§ **ABOUT THIS TASK**
What lines in the records below mention "produces"? List them all.

Stored data:
====

Definition f_number (self : state F T) : result (F * F) :=
  na <- numerical_aperture self ;;
  let (na0, na1) := na : F * F in
  Returns (of_int 1 /. (of_int 2 *. na0), of_int 1 /. (of_int 2 *. na1)).

(** The factor [1.22] of the radius of the Airy disk, as binary64 has it. *)
Definition airy : float := 0x1.3851eb851eb85p+0%float.

Definition airy_radius (self : state F T) : result (F * F) :=
  na <- numerical_aperture self ;;
  let (na0, na1) := na : F * F in
  l0 <- py_getitem (self_l self) 0 ;;
  l0' <- py_getitem (self_l self) 0 ;;
  Returns (literal airy *. l0 /. (of_int 2 *. na0),
           literal airy *. l0' /. (of_int 2 *. na1)).
End Defs.

Section Printing.
Context {F T : Type} `{Arith F} `{Elementary F}.
Variable format_g : bool -> option nat -> F -> string.
Variable str_float : F -> string.
Import Trace.

(** [%.5g] *)
Definition g5 : directive := Conv false 0 (Some 5%nat) conv_g.

(** ["<label>%.5g" % value] and ["<label>%.5g, %.5g" % value] *)
Definition one (label : string) (value : result F) : result string :=
  x <- value ;;
  py_format format_g str_float [Lit label; g5] [Num x].

Definition two (label : string) (value : result (F * F)) : result string :=
  p <- value ;;
  py_format format_g str_float [Lit label; g5; Lit ", "; g5]
    [Num (fst p); Num (snd p)].

Definition print_params (self : state F T) : generated :=
  yield (one "lagrange: " (lagrange self))
  (yield (one "track length: " (track self))
  (yield (one "focal length: " (focal_length self))
  (yield (two "object, image height: " (height self))
  (yield (two "front, back focal distance: " (focal_distance self))
  (yield (two "entry, exit pupil position: " (pupil_position self))
  (yield (two "entry, exit pupil height: " (pupil_height self))
  (yield (two "front, back numerical aperture: " (numerical_aperture self))
  (yield (two "front, back working f number: " (f_number self))
  (yield (two "front, back airy radius: " (airy_radius self))
  (yield (two "transverse, angular magnification: " (magnification self))
   stop_iteration)))))))))).
Lemma written_paths (__file__ : str) :
  (written __file__).*1 =
    (λ stem, OUTPUT_DIR __file__ ++ SEP :: stem ++ py ".pptx") <$> fixture_stems.
Proof.
  change ((written __file__).*1) with (fixture_path __file__ <$> fixture_names).
  unfold fixture_names. rewrite <- list_fmap_compose.
  apply list_fmap_ext. intros i stem Hstem. simpl.
  apply fixture_path_eq.
  assert (Hin : stem ++ py ".pptx" ∈ fixture_names).
  { unfold fixture_names. apply list_elem_of_fmap. exists stem.
    split; [done|]. by eapply list_elem_of_lookup_2. }
  by destruct (fixture_name_simple _ Hin).
Qed.

(** C1. Run where no file lies where the output directory or a directory
    above it has to be, and no directory where a fixture has to be written,
    the driver succeeds.  The first call it makes creates the output
    directory, with those above it, or leaves it as it is when it exists;
    afterwards the output directory exists.  Then each of the seven recipes
    runs exactly once, in the order basic-shapes, text-formatting,
    gradients, tables, multi-slide, comprehensive, images: the documents
    saved during the run are the seven documents of the recipes, each once
    and in that order, each in the output directory under the name of its
    recipe with the extension of the format.  The file system at the end is
    the one at the start with the directory made and these seven files
    written. *)
Theorem main_writes_fixtures (__file__ : str) (w : World) :
  no_file_on_the_way (OUTPUT_DIR __file__) (fs w) →
  no_dir_in_place __file__ (fs w) →
  ∃ w',
    main __file__ w = (OK tt, w') ∧
    head (emitted (main __file__) w) = Some (ev_makedirs (OUTPUT_DIR __file__)) ∧
    fs w' !! OUTPUT_DIR __file__ = Some Dir ∧
    Forall2 (λ recipe '(name, prs, msg), produces recipe name msg prs)
            recipes fixtures ∧
    saves (emitted (main __file__) w) = written __file__ ∧
    length (written __file__) = 7%nat ∧
    (written __file__).*1 =
      (λ stem, OUTPUT_DIR __file__ ++ SEP :: stem ++ py ".pptx") <$> fixture_stems ∧
    NoDup (written __file__).*1 ∧
    (written __file__).*2 = fixture_documents ∧
    fs w' = with_files (written __file__)
                       (after_makedirs (OUTPUT_DIR __file__) (fs w)).
Proof.
  intros Hway Hfree. eexists. split; [by apply main_run|].
  rewrite main_emitted by done.
  split; [reflexivity|]. split.
  { cbn [fs]. rewrite with_files_other; [apply after_makedirs_dir|].
    apply (Forall_fmap fst (λ p, p ≠ OUTPUT_DIR __file__)).
    rewrite written_paths. apply Forall_fmap, Forall_forall.
    intros stem _ E. apply (f_equal length) in E.
    rewrite length_app in E. simpl in E. lia. }
  split; [apply recipes_produce|].
  split; [reflexivity|]. split; [reflexivity|].
  split; [apply written_paths|]. split.
  { rewrite written_paths. apply NoDup_fmap_2; [|by_evaluation].
    intros s1 s2 [=E]%app_inv_head. by apply app_inv_tail in E. }
  split; reflexivity.
Qed.


(** The driver on an empty disk. *)
Lemma main_writes_fixtures_on_empty_disk :
  no_file_on_the_way (OUTPUT_DIR sample_file) (fs empty_disk) ∧
  no_dir_in_place sample_file (fs empty_disk) ∧
  ∃ w', main sample_file empty_disk = (OK tt, w') ∧
        fs w' !! OUTPUT_DIR sample_file = Some Dir ∧
        length (saves (emitted (main sample_file) empty_disk)) = 7%nat.
Proof.
  assert (H1 : no_file_on_the_way (OUTPUT_DIR sample_file) (fs empty_disk)).
  { intros q d _. simpl. by rewrite lookup_empty. }
  assert (H2 : no_dir_in_place sample_file (fs empty_disk)).
  { intros name _. simpl. by rewrite lookup_empty. }
  split; [exact H1|]. split; [exact H2|].
  destruct (main_writes_fixtures sample_file empty_disk H1 H2)
    as (w' & Hrun & _ & Hdir & _ & Hsaves & Hlen & _).
  exists w'. split; [exact Hrun|]. split; [exact Hdir|].
  rewrite Hsaves. exact Hlen.
Defined.


(** C3. In a run of the driver where nothing is in its way, every recipe is
    surrounded by progress lines: the call that saves its document comes
    right after a printed line and right before another.  The line in front
    is the rule of dashes under the banner for the first recipe, and the
    confirmation of the previous recipe for the others; the line behind is
    the recipe's own confirmation, which names the file just saved. *)
Theorem progress_lines_around_recipes (__file__ : str) (w : World) :
  no_file_on_the_way (OUTPUT_DIR __file__) (fs w) →
  no_dir_in_place __file__ (fs w) →
  Forall (λ '(name, prs, msg),
            ∃ before line after,
              emitted (main __file__) w =
                before
                ++ [ev_print line; ev_save (fixture_path __file__ name) prs;
                    ev_print msg]
                ++ after)
         fixtures
  ∧ Forall2 (λ recipe '(name, prs, msg), produces recipe name msg prs)
            recipes fixtures.
Proof.
  intros Hway Hfree. split; [|apply recipes_produce].
  rewrite main_emitted by done. unfold main_events.
  rewrite fixtures_eq. cbn [mbind list_bind recipe_events app].
  repeat apply Forall_cons_2; [| | | | | | |apply Forall_nil_2].
  - around 2%nat.
  - around 4%nat.
  - around 6%nat.
  - around 8%nat.
  - around 10%nat.
  - around 12%nat.
  - around 14%nat.
Qed.

(** The lines around the recipes in a run on an empty disk. *)
Lemma progress_lines_on_empty_disk :
  no_file_on_the_way (OUTPUT_DIR sample_file) (fs empty_disk) ∧
  no_dir_in_place sample_file (fs empty_disk) ∧
  ∃ before line after,
    emitted (main sample_file) empty_disk =
      before
      ++ [ev_print line;
          ev_save (fixture_path sample_file (py "basic-shapes.pptx"))
                  (document basic_shapes);
          ev_print (py "Created basic-shapes.pptx")]
      ++ after.
Proof.
  assert (H1 : no_file_on_the_way (OUTPUT_DIR sample_file) (fs empty_disk)).
  { intros q d _. simpl. by rewrite lookup_empty. }
  assert (H2 : no_dir_in_place sample_file (fs empty_disk)).
  { intros name _. simpl. by rewrite lookup_empty. }
  split; [exact H1|]. split; [exact H2|].
  destruct (progress_lines_around_recipes sample_file empty_disk H1 H2)
    as [Hall _].
  rewrite fixtures_eq in Hall. apply Forall_cons in Hall as [Hfirst _].
  exact Hfirst.
Defined.

(** ** When the driver is stopped *)

Lemma main_in_turn (__file__ : str) (w : World) :
  main __file__ w =
    (ensure_output_dir __file__;;
     print (py "Generating test PPTX files in " ++ OUTPUT_DIR __file__ ++ py "...");;
     print (str_mul (py "-") 50);;
     in_turn __file__ recipes
       (print (str_mul (py "-") 50);;
        print (py "Done! Test files created in tests/fixtures/"))) w.
Proof. unfold main, in_turn, recipes. cbn [foldr]. reflexivity. Qed.

Lemma recipe_step (recipe : str → IO unit) (name msg : str) (prs : Presentation)
    (__file__ : str) (w : World) :
  produces recipe name msg prs →
  no_sep name = true → starts_with_sep name = false →
  fs w !! OUTPUT_DIR __file__ = Some Dir →
  fs w !! fixture_path __file__ name ≠ Some Dir →
  recipe __file__ w =
    (OK tt, mkWorld (<[fixture_path __file__ name := File prs]> (fs w))
                    (events w ++ recipe_events __file__ (name, prs, msg))).
Proof.
  intros Hprod Hn Hs Hout Hfree.
  rewrite Hprod. erewrite bind_ok.
  2:{ apply save_ok; [done|]. by rewrite fixture_dirname. }
  rewrite print_run. simpl. by rewrite <- app_assoc.
Qed.

Lemma recipe_blocked (recipe : str → IO unit) (name msg : str) (prs : Presentation)
    (__file__ : str) (w : World) :
  produces recipe name msg prs →
  fs w !! fixture_path __file__ name = Some Dir →
  recipe __file__ w =
    (Raise IsADirectoryError,
     mkWorld (fs w) (events w ++ [ev_save (fixture_path __file__ name) prs])).
Proof.
  intros Hprod Hdir. rewrite Hprod. apply bind_raise.
  rewrite save_eq. cbv zeta. by rewrite Hdir.
Qed.

Lemma files_of_cons (__file__ name msg : str) (prs : Presentation)
    (fxs : list (str * Presentation * str)) (m : gmap str Node) :
  with_files (files_of __file__ ((name, prs, msg) :: fxs)) m =
  with_files (files_of __file__ fxs) (<[fixture_path __file__ name := File prs]> m).
Proof. reflexivity. Qed.

(** Recipes called in turn where none is stopped: each writes its file, and
    what follows runs on the result. *)
Lemma in_turn_run (__file__ : str) (rs : list (str → IO unit))
    (fxs : list (str * Presentation * str)) (rest : IO unit) :
  Forall2 (λ recipe '(name, prs, msg), produces recipe name msg prs) rs fxs →
  Forall (λ '(name, _, _), no_sep name = true ∧ starts_with_sep name = false) fxs →
  ∀ w : World,
    fs w !! OUTPUT_DIR __file__ = Some Dir →
    Forall (λ '(name, _, _), fs w !! fixture_path __file__ name ≠ Some Dir) fxs →
    in_turn __file__ rs rest w =
      rest (mkWorld (with_files (files_of __file__ fxs) (fs w))
                    (events w ++ (fxs ≫= recipe_events __file__))).
Proof.
  induction 1 as [|recipe [[name prs] msg] rs fxs Hprod _ IH];
    intros Hsimple w Hout Hfree.
  - simpl. rewrite app_nil_r. by destruct w.
  - apply Forall_cons in Hsimple as [[Hn Hs] Hsimple].
    apply Forall_cons in Hfree as [Hfree1 Hfree].
    cbn [in_turn foldr].
    rewrite (bind_ok _ _ _ _ _
               (recipe_step _ _ _ _ __file__ w Hprod Hn Hs Hout Hfree1)).
    fold (in_turn __file__ rs rest). rewrite IH; [|done| |].
    + rewrite files_of_cons. cbn [fs events mbind list_bind].
      by rewrite <- app_assoc.
    + cbn [fs]. rewrite lookup_insert_ne; [done|].
      intros E. pose proof (fixture_path_longer __file__ name Hs) as Hlen.
      rewrite E in Hlen. lia.
    + cbn [fs]. eapply Forall_impl; [exact Hfree|].
      intros [[name' prs'] msg'] Hname'. rewrite lookup_insert.
      by case_decide.
Qed.

(** Recipes called in turn where a directory is in the place of one
    fixture: those before it write their files, the save of that one raises,
    and neither the recipes after it nor what follows run. *)
Lemma in_turn_blocked (__file__ : str) (rs1 rs2 : list (str → IO unit))
    (recipe : str → IO unit) (fxs : list (str * Presentation * str))
    (name msg : str) (prs : Presentation) (rest : IO unit) :
  Forall2 (λ recipe '(name, prs, msg), produces recipe name msg prs) rs1 fxs →
  produces recipe name msg prs →
  Forall (λ '(name, _, _), no_sep name = true ∧ starts_with_sep name = false) fxs →
  ∀ w : World,
    fs w !! OUTPUT_DIR __file__ = Some Dir →
    Forall (λ '(name, _, _), fs w !! fixture_path __file__ name ≠ Some Dir) fxs →
    fs w !! fixture_path __file__ name = Some Dir →
    in_turn __file__ (rs1 ++ recipe :: rs2) rest w =
      (Raise IsADirectoryError,
       mkWorld (with_files (files_of __file__ fxs) (fs w))
               (events w ++ (fxs ≫= recipe_events __file__)
                ++ [ev_save (fixture_path __file__ name) prs])).
Proof.
  intros Hall Hprod. revert Hall.
  induction 1 as [|recipe1 [[name1 prs1] msg1] rs1 fxs Hprod1 _ IH];
    intros Hsimple w Hout Hfree Hdir.
  - cbn [app in_turn foldr]. apply bind_raise.
    by rewrite (recipe_blocked _ _ _ _ __file__ w Hprod Hdir).
  - apply Forall_cons in Hsimple as [[Hn Hs] Hsimple].
    apply Forall_cons in Hfree as [Hfree1 Hfree].
    cbn [app in_turn foldr].
    rewrite (bind_ok _ _ _ _ _
               (recipe_step _ _ _ _ __file__ w Hprod1 Hn Hs Hout Hfree1)).
    fold (in_turn __file__ (rs1 ++ recipe :: rs2) rest).
    rewrite IH; [|done| | |].
    + rewrite files_of_cons. cbn [fs events mbind list_bind].
      by rewrite <- !app_assoc.
    + cbn [fs]. rewrite lookup_insert_ne; [done|].
      intros E. pose proof (fixture_path_longer __file__ name1 Hs) as Hlen.
      rewrite E in Hlen. lia.
    + cbn [fs]. eapply Forall_impl; [exact Hfree|].
      intros [[name' prs'] msg'] Hname'. rewrite lookup_insert.
      by case_decide.
    + cbn [fs]. rewrite lookup_insert_ne; [done|].
      intros E. by rewrite E in Hfree1.
Qed.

====

§ **COMPLETED EXERCISE**
    Forall2 (λ recipe '(name, prs, msg), produces recipe name msg prs)
  ∧ Forall2 (λ recipe '(name, prs, msg), produces recipe name msg prs)
  produces recipe name msg prs →
  produces recipe name msg prs →
  Forall2 (λ recipe '(name, prs, msg), produces recipe name msg prs) rs fxs →
  Forall2 (λ recipe '(name, prs, msg), produces recipe name msg prs) rs1 fxs →
  produces recipe name msg prs →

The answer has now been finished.